_Task to complete_: Across the records, how many lines contain "Import"? Answer with the number alone.

_Extracted entries_:

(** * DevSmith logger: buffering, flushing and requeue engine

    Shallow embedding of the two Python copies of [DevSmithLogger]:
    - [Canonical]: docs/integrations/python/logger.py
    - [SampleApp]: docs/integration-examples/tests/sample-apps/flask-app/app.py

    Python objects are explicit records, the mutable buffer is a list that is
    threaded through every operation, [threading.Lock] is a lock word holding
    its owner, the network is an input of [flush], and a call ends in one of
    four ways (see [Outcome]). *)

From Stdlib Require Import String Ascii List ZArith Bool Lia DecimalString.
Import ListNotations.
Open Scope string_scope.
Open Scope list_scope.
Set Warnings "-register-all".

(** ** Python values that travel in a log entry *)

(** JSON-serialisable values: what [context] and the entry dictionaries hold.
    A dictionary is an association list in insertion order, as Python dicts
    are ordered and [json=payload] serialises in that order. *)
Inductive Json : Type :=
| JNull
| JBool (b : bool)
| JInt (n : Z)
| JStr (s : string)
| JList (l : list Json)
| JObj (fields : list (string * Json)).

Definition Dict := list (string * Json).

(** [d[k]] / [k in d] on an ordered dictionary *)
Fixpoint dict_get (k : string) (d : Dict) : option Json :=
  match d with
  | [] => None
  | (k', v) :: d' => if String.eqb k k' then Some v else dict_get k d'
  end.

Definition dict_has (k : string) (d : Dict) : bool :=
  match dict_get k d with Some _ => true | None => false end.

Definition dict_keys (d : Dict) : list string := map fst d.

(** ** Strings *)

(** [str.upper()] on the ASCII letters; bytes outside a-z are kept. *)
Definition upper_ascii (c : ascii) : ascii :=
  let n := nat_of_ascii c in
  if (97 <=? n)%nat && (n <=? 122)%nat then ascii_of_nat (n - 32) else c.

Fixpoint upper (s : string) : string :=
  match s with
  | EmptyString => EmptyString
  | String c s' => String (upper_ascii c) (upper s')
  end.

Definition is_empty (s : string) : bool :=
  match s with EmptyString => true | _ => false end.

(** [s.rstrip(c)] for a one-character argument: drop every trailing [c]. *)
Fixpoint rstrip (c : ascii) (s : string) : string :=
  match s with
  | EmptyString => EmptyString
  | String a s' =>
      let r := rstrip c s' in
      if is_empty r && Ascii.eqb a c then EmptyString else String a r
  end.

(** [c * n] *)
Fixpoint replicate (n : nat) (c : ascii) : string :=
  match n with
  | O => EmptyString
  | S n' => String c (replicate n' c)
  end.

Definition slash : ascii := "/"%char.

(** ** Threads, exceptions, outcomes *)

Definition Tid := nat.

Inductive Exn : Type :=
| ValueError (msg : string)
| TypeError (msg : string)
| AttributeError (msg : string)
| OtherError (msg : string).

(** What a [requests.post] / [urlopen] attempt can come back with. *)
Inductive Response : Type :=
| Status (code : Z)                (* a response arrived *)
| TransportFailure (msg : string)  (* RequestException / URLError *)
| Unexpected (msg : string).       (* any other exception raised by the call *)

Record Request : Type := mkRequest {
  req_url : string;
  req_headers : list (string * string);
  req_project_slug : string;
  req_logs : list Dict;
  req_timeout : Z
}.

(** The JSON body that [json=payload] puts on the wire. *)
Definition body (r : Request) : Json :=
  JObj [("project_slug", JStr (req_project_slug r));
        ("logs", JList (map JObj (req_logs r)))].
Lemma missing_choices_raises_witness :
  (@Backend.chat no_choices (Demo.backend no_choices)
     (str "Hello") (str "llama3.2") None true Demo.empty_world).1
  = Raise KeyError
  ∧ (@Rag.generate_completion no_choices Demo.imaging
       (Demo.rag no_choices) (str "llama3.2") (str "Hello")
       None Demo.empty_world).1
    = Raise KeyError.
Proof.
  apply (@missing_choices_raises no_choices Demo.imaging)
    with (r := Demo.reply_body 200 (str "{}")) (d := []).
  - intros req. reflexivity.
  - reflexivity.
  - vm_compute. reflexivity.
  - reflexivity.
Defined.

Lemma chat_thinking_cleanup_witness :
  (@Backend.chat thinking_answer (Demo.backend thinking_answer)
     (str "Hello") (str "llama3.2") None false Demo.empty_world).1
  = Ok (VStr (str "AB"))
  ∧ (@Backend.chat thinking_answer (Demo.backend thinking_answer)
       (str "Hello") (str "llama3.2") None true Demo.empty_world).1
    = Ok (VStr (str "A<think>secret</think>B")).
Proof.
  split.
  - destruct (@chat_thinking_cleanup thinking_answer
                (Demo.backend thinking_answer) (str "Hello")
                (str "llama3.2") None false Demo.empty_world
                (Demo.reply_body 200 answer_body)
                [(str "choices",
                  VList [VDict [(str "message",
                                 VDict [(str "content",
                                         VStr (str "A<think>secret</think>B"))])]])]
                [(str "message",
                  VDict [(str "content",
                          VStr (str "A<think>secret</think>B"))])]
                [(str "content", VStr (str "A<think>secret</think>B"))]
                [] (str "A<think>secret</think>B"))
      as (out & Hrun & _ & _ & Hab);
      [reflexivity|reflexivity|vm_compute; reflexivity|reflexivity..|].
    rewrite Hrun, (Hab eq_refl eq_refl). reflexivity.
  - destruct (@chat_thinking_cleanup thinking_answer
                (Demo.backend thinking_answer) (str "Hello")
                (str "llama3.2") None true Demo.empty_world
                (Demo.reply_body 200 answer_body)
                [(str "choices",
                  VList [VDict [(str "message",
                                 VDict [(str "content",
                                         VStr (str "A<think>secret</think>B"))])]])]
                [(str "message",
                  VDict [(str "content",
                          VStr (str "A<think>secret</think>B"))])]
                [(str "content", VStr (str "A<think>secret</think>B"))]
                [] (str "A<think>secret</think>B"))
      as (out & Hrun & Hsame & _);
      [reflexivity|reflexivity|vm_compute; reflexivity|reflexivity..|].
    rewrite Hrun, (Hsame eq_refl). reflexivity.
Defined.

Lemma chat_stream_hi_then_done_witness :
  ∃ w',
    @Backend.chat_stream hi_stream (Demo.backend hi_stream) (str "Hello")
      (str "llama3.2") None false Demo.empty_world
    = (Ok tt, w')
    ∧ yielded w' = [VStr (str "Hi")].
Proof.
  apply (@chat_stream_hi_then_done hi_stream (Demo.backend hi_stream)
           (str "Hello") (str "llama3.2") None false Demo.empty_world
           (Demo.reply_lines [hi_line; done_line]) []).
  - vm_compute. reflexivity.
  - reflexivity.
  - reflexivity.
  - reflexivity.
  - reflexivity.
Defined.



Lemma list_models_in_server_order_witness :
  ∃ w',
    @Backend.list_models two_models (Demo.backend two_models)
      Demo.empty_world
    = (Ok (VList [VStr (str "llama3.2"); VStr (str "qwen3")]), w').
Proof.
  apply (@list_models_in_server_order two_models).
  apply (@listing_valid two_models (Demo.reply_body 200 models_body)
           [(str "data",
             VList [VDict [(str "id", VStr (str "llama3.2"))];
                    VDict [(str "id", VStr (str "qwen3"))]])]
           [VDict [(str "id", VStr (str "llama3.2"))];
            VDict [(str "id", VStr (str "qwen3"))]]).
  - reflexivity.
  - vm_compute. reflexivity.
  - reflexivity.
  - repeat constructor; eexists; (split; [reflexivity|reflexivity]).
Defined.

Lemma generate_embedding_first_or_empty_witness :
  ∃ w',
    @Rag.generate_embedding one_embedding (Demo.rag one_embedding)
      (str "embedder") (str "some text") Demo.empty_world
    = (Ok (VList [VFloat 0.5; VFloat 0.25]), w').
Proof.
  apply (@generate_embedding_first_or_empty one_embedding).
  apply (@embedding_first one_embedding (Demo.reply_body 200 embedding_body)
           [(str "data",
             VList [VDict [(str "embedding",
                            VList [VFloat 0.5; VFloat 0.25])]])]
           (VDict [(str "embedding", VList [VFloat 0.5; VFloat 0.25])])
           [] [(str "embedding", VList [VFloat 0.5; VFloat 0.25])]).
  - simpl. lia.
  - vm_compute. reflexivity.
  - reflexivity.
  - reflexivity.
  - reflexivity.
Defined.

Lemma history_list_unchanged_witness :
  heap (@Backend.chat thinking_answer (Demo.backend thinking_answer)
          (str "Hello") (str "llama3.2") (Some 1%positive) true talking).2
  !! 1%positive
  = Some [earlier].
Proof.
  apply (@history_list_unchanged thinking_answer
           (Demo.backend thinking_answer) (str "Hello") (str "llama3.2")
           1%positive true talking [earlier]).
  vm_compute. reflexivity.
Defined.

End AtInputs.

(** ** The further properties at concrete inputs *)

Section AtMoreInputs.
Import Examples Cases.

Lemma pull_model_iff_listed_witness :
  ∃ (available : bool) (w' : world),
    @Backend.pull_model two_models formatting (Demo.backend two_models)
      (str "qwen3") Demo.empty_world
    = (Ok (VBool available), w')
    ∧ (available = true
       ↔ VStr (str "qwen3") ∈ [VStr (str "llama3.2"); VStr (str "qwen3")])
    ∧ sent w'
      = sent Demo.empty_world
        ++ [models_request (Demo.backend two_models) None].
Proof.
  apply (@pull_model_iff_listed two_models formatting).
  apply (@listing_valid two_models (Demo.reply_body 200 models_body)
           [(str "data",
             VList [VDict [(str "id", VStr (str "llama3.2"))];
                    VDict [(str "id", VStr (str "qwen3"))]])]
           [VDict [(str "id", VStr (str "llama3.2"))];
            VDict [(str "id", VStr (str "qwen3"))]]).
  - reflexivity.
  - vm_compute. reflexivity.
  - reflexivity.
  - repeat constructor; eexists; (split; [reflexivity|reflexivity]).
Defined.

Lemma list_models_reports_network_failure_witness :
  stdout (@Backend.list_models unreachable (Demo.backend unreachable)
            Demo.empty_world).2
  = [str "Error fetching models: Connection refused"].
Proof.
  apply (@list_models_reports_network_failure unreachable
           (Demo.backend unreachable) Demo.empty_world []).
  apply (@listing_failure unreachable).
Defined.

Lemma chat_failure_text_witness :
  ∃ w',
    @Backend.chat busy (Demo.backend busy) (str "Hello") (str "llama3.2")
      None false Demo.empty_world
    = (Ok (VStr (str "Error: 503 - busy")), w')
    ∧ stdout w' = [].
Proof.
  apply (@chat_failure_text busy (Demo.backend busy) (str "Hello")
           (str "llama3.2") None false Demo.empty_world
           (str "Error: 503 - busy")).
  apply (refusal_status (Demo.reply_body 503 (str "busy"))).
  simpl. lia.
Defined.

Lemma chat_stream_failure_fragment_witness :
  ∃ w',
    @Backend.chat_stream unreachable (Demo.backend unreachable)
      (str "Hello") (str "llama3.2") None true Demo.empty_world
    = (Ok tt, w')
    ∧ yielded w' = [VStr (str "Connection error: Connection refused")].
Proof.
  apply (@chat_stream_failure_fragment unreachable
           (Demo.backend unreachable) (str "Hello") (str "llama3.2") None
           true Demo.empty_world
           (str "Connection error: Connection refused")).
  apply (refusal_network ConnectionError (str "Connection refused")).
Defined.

_Response_: 3